-- WHAT IS EXPECTED --
Search the data for the word "apply" and copy every line that contains it.

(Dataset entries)
-------------------------
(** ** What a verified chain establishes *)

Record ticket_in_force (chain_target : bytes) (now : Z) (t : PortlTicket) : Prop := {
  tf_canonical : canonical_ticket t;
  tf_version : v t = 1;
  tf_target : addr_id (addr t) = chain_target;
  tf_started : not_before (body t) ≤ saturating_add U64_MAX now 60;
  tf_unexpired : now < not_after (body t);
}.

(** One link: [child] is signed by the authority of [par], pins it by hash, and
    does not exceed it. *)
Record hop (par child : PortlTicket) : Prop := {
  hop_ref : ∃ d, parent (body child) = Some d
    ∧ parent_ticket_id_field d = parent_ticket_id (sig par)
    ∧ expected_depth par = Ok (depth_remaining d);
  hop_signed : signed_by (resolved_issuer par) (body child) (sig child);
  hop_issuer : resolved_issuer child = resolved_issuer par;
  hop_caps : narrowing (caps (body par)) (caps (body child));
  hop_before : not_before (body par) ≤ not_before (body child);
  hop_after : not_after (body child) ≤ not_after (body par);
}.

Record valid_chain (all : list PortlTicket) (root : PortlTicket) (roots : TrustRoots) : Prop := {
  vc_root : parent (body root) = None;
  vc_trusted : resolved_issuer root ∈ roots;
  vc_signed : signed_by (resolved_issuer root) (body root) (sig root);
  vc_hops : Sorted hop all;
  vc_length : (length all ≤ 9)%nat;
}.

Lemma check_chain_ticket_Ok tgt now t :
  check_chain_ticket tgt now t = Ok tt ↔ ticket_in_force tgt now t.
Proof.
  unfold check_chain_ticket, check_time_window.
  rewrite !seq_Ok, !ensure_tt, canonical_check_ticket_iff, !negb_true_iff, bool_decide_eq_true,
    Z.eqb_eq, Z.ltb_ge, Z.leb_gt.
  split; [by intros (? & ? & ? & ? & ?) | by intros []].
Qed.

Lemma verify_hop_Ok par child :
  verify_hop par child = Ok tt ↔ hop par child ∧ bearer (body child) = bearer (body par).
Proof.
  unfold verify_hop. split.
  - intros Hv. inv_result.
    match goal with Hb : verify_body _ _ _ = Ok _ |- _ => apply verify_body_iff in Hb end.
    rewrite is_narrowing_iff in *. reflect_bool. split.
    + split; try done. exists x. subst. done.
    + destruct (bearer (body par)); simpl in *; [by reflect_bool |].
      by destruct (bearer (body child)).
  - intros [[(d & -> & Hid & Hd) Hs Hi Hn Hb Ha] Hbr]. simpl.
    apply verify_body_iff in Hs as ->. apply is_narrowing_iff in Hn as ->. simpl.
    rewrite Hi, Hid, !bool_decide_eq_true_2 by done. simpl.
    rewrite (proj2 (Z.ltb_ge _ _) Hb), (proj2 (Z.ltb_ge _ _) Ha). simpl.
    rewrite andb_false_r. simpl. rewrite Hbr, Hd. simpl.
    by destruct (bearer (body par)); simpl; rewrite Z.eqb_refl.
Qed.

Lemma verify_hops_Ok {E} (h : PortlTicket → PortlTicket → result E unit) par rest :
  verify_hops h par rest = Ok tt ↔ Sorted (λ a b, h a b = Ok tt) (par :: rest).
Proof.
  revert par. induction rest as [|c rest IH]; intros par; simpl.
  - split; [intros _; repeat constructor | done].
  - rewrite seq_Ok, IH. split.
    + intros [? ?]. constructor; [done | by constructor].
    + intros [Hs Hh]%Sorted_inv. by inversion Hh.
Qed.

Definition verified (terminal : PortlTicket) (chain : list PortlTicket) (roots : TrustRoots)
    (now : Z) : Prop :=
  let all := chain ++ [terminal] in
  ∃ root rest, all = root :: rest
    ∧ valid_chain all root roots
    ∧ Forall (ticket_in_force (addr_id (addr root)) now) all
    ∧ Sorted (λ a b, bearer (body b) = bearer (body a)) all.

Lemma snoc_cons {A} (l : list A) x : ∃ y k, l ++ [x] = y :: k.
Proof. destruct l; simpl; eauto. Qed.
-------------------------
-- ANSWER AREA --
    match goal with Hb : verify_body _ _ _ = Ok _ |- _ => apply verify_body_iff in Hb end.
    apply verify_body_iff in Hs as ->. apply is_narrowing_iff in Hn as ->. simpl.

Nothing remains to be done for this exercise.